> _Try it_: Within the entries below, the lines from the one with "(Latin-1), which covers" through the one with "kept exact, and" are to be set down exactly, both ends kept.

Records from a collection:

===============

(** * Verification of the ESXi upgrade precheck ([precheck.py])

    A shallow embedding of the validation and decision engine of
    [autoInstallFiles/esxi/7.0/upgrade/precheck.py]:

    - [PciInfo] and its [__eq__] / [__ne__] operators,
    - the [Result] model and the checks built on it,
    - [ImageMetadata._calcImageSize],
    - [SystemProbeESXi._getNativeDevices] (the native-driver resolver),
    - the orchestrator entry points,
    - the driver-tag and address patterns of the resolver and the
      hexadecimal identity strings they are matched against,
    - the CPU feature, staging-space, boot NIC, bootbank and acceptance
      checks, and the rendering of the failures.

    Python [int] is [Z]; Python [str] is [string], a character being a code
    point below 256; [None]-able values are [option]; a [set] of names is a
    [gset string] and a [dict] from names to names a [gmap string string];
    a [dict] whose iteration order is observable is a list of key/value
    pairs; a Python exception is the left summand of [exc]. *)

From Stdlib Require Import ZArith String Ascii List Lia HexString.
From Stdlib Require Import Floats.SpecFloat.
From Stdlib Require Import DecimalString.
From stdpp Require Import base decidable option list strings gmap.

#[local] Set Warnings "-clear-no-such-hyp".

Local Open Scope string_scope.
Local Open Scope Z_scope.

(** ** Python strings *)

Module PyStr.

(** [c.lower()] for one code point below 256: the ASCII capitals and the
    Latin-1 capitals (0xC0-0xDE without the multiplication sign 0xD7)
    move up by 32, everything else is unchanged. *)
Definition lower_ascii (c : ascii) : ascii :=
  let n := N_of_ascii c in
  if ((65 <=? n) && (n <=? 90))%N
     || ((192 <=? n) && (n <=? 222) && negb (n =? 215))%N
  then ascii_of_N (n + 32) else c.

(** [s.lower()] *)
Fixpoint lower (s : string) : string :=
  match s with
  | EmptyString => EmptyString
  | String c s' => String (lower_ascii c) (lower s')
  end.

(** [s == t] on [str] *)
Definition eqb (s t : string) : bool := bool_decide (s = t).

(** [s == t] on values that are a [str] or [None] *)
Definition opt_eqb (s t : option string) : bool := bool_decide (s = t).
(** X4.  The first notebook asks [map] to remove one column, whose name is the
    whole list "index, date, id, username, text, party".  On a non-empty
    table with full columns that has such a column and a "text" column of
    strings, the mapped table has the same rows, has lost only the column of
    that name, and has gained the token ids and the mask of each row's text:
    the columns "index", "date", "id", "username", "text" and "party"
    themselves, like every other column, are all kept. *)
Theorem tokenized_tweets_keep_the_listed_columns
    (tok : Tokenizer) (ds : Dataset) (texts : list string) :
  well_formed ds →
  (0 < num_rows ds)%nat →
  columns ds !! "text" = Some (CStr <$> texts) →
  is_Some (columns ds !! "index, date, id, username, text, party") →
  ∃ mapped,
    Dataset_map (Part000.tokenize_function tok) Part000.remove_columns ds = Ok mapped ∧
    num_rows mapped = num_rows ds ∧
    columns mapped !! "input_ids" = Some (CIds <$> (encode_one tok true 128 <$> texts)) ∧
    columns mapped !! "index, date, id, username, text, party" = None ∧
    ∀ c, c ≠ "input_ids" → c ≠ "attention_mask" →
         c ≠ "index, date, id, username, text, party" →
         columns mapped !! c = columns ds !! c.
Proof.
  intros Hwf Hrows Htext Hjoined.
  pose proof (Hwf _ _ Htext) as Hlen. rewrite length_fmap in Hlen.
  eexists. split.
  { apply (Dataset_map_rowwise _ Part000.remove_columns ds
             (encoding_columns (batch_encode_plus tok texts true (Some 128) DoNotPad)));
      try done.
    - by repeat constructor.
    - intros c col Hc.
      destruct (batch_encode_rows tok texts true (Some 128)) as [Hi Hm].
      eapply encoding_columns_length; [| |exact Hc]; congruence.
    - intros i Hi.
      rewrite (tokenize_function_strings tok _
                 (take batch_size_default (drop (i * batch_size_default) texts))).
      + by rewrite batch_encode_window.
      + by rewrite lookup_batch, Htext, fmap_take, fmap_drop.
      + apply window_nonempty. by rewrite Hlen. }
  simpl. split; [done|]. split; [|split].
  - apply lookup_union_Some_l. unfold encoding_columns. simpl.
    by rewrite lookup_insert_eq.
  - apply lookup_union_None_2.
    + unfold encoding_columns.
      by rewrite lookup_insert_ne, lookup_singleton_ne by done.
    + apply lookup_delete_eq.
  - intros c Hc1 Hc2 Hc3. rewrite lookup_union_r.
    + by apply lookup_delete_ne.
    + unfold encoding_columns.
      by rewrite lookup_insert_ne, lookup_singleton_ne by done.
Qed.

===============

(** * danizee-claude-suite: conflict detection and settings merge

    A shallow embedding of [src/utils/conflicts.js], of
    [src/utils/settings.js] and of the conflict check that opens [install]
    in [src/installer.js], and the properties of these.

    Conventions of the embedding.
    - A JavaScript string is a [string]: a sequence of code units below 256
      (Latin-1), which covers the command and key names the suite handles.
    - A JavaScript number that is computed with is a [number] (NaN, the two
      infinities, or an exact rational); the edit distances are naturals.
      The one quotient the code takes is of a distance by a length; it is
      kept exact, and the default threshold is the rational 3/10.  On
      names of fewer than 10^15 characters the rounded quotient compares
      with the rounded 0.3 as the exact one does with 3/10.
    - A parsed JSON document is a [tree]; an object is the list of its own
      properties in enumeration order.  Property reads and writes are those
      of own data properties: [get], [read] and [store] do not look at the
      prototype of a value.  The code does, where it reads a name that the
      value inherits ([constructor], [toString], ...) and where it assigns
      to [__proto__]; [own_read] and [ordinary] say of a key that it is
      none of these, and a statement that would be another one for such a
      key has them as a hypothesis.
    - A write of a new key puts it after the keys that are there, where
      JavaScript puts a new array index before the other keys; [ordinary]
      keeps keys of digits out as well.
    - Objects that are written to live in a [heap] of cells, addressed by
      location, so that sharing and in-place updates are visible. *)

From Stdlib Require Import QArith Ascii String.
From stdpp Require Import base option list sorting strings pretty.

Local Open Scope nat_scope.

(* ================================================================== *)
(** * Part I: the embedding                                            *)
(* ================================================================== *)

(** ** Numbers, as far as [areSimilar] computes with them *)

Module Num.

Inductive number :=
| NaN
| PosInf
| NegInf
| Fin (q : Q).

===============

> _Problem solution_:
      (Latin-1), which covers the command and key names the suite handles.
    - A JavaScript number that is computed with is a [number] (NaN, the two
      infinities, or an exact rational); the edit distances are naturals.
      The one quotient the code takes is of a distance by a length; it is
      kept exact, and the default threshold is the rational 3/10.  On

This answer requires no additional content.